I found a strange behavior of data.table
. I would like to know if there is a way to avoid it, or a workaround.
In my data management, I use often lapply
with .SD
, to assign new values to columns. To assign properly several columns, the order of the output column of the lapply
must be kept.
I found a situation where it is not the case.
Here the normal behavior
library(data.table)
plouf <- data.table(x = 1, y = 2, z = 3)
cols <- c("y","x")
plouf[,.SD,.SDcols = cols ,by = z]
plouf[,lapply(.SD,function(x){x}),.SDcols = cols ,by = z]
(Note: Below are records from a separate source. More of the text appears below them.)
(* ===== verification/RpmKeys.v ===== *)
(** The keys of the rpm tree and the names rpm uses
    (internal/manifest/rpm.go). *)

From stdpp Require Import base list strings.
From Stdlib Require Import ZArith Lia Ascii.
From S2P Require Import Prelude GoStrings Regexp Types.

Definition RpmPrefix := "rpm/".
Definition rpmRepomdFile := "repomd.xml".
Definition rpmRepodataMarker := "repodata".
Definition rpmPackagesMarker := "packages".

Definition RpmBasearches : list string := ["x86_64"; "aarch64"; "noarch"; "ppc64le"; "s390x"].

(** * Names *)

Definition rpmRepoNameRE : re :=
  (RByte is_alnum · RUpto 63 (RByte (fun c => is_alnum c || in_set "._-" c)))%re.

Definition rpmReleaseverRE : re :=
  (RPlus (RByte is_digit) · ROpt (RLit "." · RPlus (RByte is_digit)))%re.

Definition rpmNameRE : re :=
  (RByte (fun c => is_alnum c || in_set "_+" c)
   · RUpto 254 (RByte (fun c => is_alnum c || in_set "._+-" c)))%re.

Definition rpm_evr_byte (c : ascii) : bool := is_alnum c || in_set "._+~^" c.

Definition rpmEVRRE : re :=
  (ROpt (RPlus (RByte is_digit) · RLit ":") · RPlus (RByte rpm_evr_byte) · RLit "-"
   · RPlus (RByte rpm_evr_byte))%re.

Definition RpmValidRepoName (name : string) : bool := MatchString rpmRepoNameRE name.

Definition RpmValidReleasever (v : string) : bool :=
  (String.length v <=? 16)%nat && MatchString rpmReleaseverRE v.

Definition RpmValidBasearch (a : string) : bool := slice_contains RpmBasearches a.

Definition RpmValidName (name : string) : bool :=
  MatchString rpmNameRE name && negb (Contains name "..").

Definition RpmValidEVR (v : string) : bool :=
  (String.length v <=? 255)%nat && MatchString rpmEVRRE v.

Definition RpmEVR (epoch version release : string) : string :=
  let evr := version +:+ "-" +:+ release in
  let e := TrimLeft epoch "0" in
  if (e =? "")%string then evr else e +:+ ":" +:+ evr.

Definition decimal_digits := "0123456789".

Definition RpmDropEpoch (v : string) : string :=
  match cut_byte ":" v with
  | Some (e, rest) =>
      if negb (e =? "")%string && (Trim e decimal_digits =? "")%string then rest else v
  | None => v
  end.

(** * Keys *)

Definition rpmRepoKey (repo releasever basearch : string) : string :=
  RpmPrefix +:+ repo +:+ "/" +:+ releasever +:+ "/" +:+ basearch +:+ "/".

Definition RpmRepomdKey (repo releasever basearch : string) : string :=
  rpmRepoKey repo releasever basearch +:+ rpmRepomdFile.

Definition RpmMetadataKey (repo releasever basearch checksum file : string) : string :=
  rpmRepoKey repo releasever basearch +:+ rpmRepodataMarker +:+ "/" +:+ checksum +:+ "/" +:+ file.

Definition RpmPackageKey (repo releasever basearch name evr file : string) : string :=
  rpmRepoKey repo releasever basearch +:+ rpmPackagesMarker +:+ "/" +:+ name +:+ "/" +:+ evr +:+ "/" +:+ file.

Definition parseRpmKey (key : string) : string * string :=
  match Split "/" (TrimPrefix key RpmPrefix) with
  | [_; _; _; marker; name; evr; _] =>
      if (marker =? rpmPackagesMarker)%string && RpmValidName name && RpmValidEVR evr
      then (name, evr) else ("", "")
  | _ => ("", "")
  end.

(** * File names *)

Definition RpmFileIdentity (file : string) : string * string :=
  match cut_suffix file ".rpm" with
  | None => ("", "")
  | Some base =>
      match cut_last_byte "." base with
      | Some (base, _) =>
          if (base =? "")%string then ("", "")
          else
            match cut_last_byte "-" base with
            | Some (before, release) =>
                if (before =? "")%string then ("", "")
                else
                  match cut_last_byte "-" before with
                  | Some (name, version) =>
                      if (name =? "")%string || (version =? "")%string || (release =? "")%string
                      then ("", "") else (name, version +:+ "-" +:+ release)
                  | None => ("", "")
                  end
            | None => ("", "")
            end
      | None => ("", "")
      end
  end.

Example rpm_file_ex :
  map RpmFileIdentity ["nginx-1.20.1-20.el9.x86_64.rpm"; "python3.12-foo-1.0-1.el9.noarch.rpm"; "a-1.rpm"; "x.deb"]
  = [("nginx", "1.20.1-20.el9"); ("python3.12-foo", "1.0-1.el9"); ("", ""); ("", "")].
Proof. reflexivity. Qed.

(** * Lemmas *)

Lemma rpm_name_no_slash name : RpmValidName name = true -> no_byte "/" name = true /\ name <> "".
Proof.
  intros [H _]%andb_true_iff. apply MatchString_lang, lang_head_upto in H as (c & s & -> & Hc & Hs & _).
  split; [|done]. rewrite no_byte_cons. apply andb_true_iff. split.
  - destruct (Ascii.eqb_spec c "/") as [->|]; done.
  - revert Hs. apply all_bytes_impl. intros x Hx. destruct (Ascii.eqb_spec x "/") as [->|]; done.
Qed.

Lemma rpm_evr_no_slash v : RpmValidEVR v = true -> no_byte "/" v = true /\ v <> "".
Proof.
  intros [_ H]%andb_true_iff. apply MatchString_lang in H. split.
  - apply (lang_bytes (fun c => negb (Ascii.eqb c "/")) rpmEVRRE); [|done].
    simpl. repeat split; intros c Hc; destruct (Ascii.eqb_spec c "/") as [->|]; done.
  - intros ->. apply lang_seq_inv in H as (a & b & Hab & _ & Hb). symmetry in Hab.
    apply app_eq_nil in Hab as [_ ->]. by apply lang_plus_byte in Hb as (? & ? & ? & _).
Qed.

(** A package key names its package; the keys of a repository name none. *)
Lemma parseRpmKey_package repo releasever basearch name evr file :
  no_byte "/" repo = true -> no_byte "/" releasever = true -> no_byte "/" basearch = true ->
  no_byte "/" file = true -> RpmValidName name = true -> RpmValidEVR evr = true ->
  parseRpmKey (RpmPackageKey repo releasever basearch name evr file) = (name, evr).
Proof.
  intros H1 H2 H3 H4 Hn He. unfold parseRpmKey, RpmPackageKey, rpmRepoKey.
  destruct (rpm_name_no_slash _ Hn) as [Hn' _], (rpm_evr_no_slash _ He) as [He' _].
  rewrite !app_assoc, TrimPrefix_app, !Split_sep, !Split_no_byte by done.
  cbn [List.app]. by rewrite String.eqb_refl, Hn, He.
Qed.

Lemma trim_left_all p s : all_bytes p s = true -> trim_left p s = "".
Proof. induction s as [|c s IH]; [done|]. simpl. intros [-> H]%andb_true_iff. auto. Qed.

(** The filename of a package reads back, whatever the name holds. *)
Lemma RpmFileIdentity_name name version release arch :
  name <> "" -> version <> "" -> release <> "" ->
  no_byte "-" version = true -> no_byte "-" release = true -> no_byte "." arch = true ->
  RpmFileIdentity (name +:+ "-" +:+ version +:+ "-" +:+ release +:+ "." +:+ arch +:+ ".rpm")
  = (name, version +:+ "-" +:+ release).
Proof.
  intros Hn Hv Hr Dv Dr Da. unfold RpmFileIdentity.
  assert (E : name +:+ "-" +:+ version +:+ "-" +:+ release +:+ "." +:+ arch +:+ ".rpm"
              = ((name +:+ "-" +:+ version +:+ "-" +:+ release) +:+ String "." arch) +:+ ".rpm")
    by (by rewrite !app_assoc).
  rewrite E, cut_suffix_app, cut_last_byte_app by done.
  rewrite (proj2 (String.eqb_neq _ _)) by (by destruct name).
  assert (E2 : name +:+ "-" +:+ version +:+ "-" +:+ release
               = (name +:+ "-" +:+ version) +:+ String "-" release) by (by rewrite !app_assoc).
  rewrite E2, cut_last_byte_app by done.
  rewrite (proj2 (String.eqb_neq _ _)) by (by destruct name).
  change ("-" +:+ version) with (String "-" version). rewrite cut_last_byte_app by done.
  rewrite !(proj2 (String.eqb_neq _ _)) by done. done.
Qed.

Lemma digit_in_set c : is_digit c = true -> in_set decimal_digits c = true.
Proof.
  intros H. assert (E : implb (is_digit c) (in_set decimal_digits c) = true).
  { apply (byte_ind (fun c => implb (is_digit c) (in_set decimal_digits c))). vm_compute. reflexivity. }
  by rewrite H in E.
Qed.

(** Dropping the epoch undoes writing it. *)
Lemma RpmDropEpoch_RpmEVR epoch version release :
  all_bytes is_digit epoch = true -> no_byte ":" version = true -> no_byte ":" release = true ->
  RpmDropEpoch (RpmEVR epoch version release) = version +:+ "-" +:+ release.
Proof.
  intros He Hv Hr. unfold RpmEVR, RpmDropEpoch. set (e := TrimLeft epoch "0").
  assert (Hd : all_bytes is_digit e = true) by (by apply all_bytes_trim_left).
  destruct (String.eqb_spec e "") as [->|Hne].
  - rewrite (proj2 (cut_byte_None _ _)); [done|]. by rewrite !no_byte_app, Hv, Hr.
  - change (":" +:+ version +:+ "-" +:+ release) with (String ":" (version +:+ "-" +:+ release)).
    rewrite cut_byte_app.
    + unfold Trim, TrimRight, TrimLeft.
      rewrite (trim_left_all (in_set decimal_digits)); [by rewrite (proj2 (String.eqb_neq _ _) Hne)|].
      revert Hd. apply all_bytes_impl. exact digit_in_set.
    + revert Hd. apply all_bytes_impl. intros c Hc. destruct (Ascii.eqb_spec c ":") as [->|]; done.
Qed.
plouf[,lapply(.SD[x == 1],function(x){x}),.SDcols = cols ,by = z]
All these lines give :
z y x
1: 3 2 1
which I need for example to reassign to c("y","x"). But if I do:
plouf[,lapply(.SD[get("x") == 1],function(x){x}),.SDcols = c("y","x"),by = z]
z x y
1: 3 1 2
Here the order of x and y changed without reason, when it should yield the same result as the last "working" example. If then assign the wrong values to c("y","x")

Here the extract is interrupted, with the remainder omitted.